The telescope resolves light from very far away. The spectroscope analyses and diagnoses it. It is through spectroscopy that we know what the stars are made of. The spectroscope shows us that the universe is expanding and the galaxies receding; that time had a beginning, and when; that other stars are like the sun in having planets where life might evolve.

In 1835, Auguste Comte, the French philosopher and founder of sociology, said of the stars:

“We shall never be able to study, by any method, their chemical composition or their mineralogical structure . . . Our positive knowledge of stars is necessarily limited to their geometric and mechanical phenomena.”

Even as he wrote, the Fraunhofer lines had been discovered: those exquisitely fine barcodes precisely positioned across the spectrum; those telltale fingerprints of the elements. The spectroscopic barcodes enable us to do a chemical analysis of a distant star when, paradoxically (because it is so much closer), we cannot do the same for the moon – its light is all reflected sunlight and its barcodes those of the sun. The Hubble red shift, majestic signature of the expanding universe and the hot birth of time, is calibrated by the same Fraunhofer barcodes. Rhythmic recedings and approachings by stars, which betray the presence of planets, are detected by the spectroscope as oscillating red and blue shifts. The spectroscopic discovery that other stars have planets makes it much more likely that there is life elsewhere in the universe.

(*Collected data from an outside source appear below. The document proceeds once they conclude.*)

Lemma heap_create_represents frames : NoDup frames -> 0 ∉ frames ->
  safe (create_heap frames) (fun t => represents n t ∅ /\ heap_growable t = true).
Proof.
  intros H1 H2. eapply safe_mono; [by apply (heap_create_ok n Hn (fun _ => true))|]. cbn beta. intros t (I & Hg & Hs & _ & Ht).
  split; [|done]. constructor; [done| |done|by rewrite Hs, map_size_empty, Nat.mul_0_r].
  intros id Hid. rewrite (lookup_tuples n) by done. rewrite Ht; [done|]. apply id_parts in Hid. lia.
Qed.

Lemma insert_represents fuel rs t m v : (forall fs, above fs = true -> 4 + Z.of_nat n <= fs) ->
  represents n t m -> heap_growable t = true -> length v = n -> numSlots t < Z.of_nat (length rs) ->
  safe (heap_file_insert above false (S fuel) rs t v) (fun r => m !! r.1 = None /\ represents n r.2 (<[r.1 := v]> m) /\
    heap_growable r.2 = true).
Proof.
  intros Ha R Hg Hv Hr. destruct R as [I Hl Hw Hs] eqn:ER. eapply safe_mono.
  { eapply (file_insert_ok n Hn above fuel v Ha Hv rs t (heap_pids t) I Hg); [|unfold heap_pids; rewrite length_map, length_seq; pose proof (numSlots_bound n t I); lia].
    intros pid Hp _ (f & h & E & _). destruct (page_at_ok n t pid f h I Hp E) as (_ & _ & _ & _ & L & _).
    apply list_elem_of_In, in_map_iff. exists (Z.to_nat pid). split; [lia|]. apply in_seq. lia. }
  intros [id t']. cbn [fst snd]. intros (I' & Hg' & Hs' & pid & i & -> & Hp & Hi & Hnone & T).
  pose proof (numSlots_bound n t' I') as Hns. destruct (make_parts pid (Z.of_nat i)) as (W & E1 & E2); [lia|done|].
  assert (m !! MakeTupleId pid (Z.of_nat i) = None) as Hm.
  { rewrite <- Hl, (lookup_tuples n), E1, E2, Nat2Z.id by done. done. }
  split; [done|]. split; [|by rewrite Hg']. eapply represents_set; [exact R|done|done|done|rewrite E2; apply Nat2Z.id|done|].
  rewrite Hs', Hs, map_size_insert_None by done. rewrite wrap_wrap_add. f_equal. lia.
Qed.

For me, the spectroscope has a poetic significance. Romantic poets saw the rainbow as a symbol of pure beauty, which could only be spoiled by scientific understanding. This thought famously prompted Keats in 1817 to toast “Newton’s health and confusion to mathematics”, and in 1820 inspired his well known lines:

“Philosophy will clip an Angel’s wings,
Conquer all mysteries by rule and line,
Empty the haunted air, and gnomed mine –
Unweave a rainbow . . .”

Humanity’s eyes have now been widened to see that the rainbow of visible light is only an infinitesimal slice of the full electromagnetic spectrum. Spectroscopy is unweaving the rainbow on a grand scale. If Keats had known what Newton’s unweaving would lead to – the expansion of our human vision, inspired by the expanding universe – he could not have drunk that toast.